Segment Start: MATERIAL FOR THIS TASK
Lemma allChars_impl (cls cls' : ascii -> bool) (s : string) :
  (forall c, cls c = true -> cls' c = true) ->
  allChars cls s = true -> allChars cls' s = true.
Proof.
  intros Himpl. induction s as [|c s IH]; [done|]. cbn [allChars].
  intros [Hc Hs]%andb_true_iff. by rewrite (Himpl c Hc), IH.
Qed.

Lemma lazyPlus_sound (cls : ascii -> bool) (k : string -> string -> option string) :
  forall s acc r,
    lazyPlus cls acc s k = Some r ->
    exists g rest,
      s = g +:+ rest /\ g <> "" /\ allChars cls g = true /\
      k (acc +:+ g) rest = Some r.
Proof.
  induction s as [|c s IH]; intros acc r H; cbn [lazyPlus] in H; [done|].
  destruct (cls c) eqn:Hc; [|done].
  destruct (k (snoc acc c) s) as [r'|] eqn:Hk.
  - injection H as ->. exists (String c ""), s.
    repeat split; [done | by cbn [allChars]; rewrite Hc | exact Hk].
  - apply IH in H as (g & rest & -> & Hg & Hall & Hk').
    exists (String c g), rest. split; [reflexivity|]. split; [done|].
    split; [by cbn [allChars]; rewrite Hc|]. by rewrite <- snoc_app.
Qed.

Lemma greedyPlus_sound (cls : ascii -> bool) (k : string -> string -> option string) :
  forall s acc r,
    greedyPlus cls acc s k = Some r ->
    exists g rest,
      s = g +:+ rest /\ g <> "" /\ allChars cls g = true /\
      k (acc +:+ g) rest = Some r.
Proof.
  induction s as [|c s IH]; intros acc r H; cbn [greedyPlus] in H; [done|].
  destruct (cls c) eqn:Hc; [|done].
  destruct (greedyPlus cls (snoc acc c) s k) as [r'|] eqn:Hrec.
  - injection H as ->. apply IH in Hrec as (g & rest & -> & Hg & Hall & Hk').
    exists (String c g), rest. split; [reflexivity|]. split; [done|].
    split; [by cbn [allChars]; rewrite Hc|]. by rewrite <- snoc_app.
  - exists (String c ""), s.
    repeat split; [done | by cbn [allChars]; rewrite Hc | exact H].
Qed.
Segment End: MATERIAL FOR THIS TASK
## TASK DIRECTIONS
Pick each line holding the word "repeat" out of the data and copy it.

## EXERCISE SOLUTION
    repeat split; [done | by cbn [allChars]; rewrite Hc | exact Hk].
    repeat split; [done | by cbn [allChars]; rewrite Hc | exact H].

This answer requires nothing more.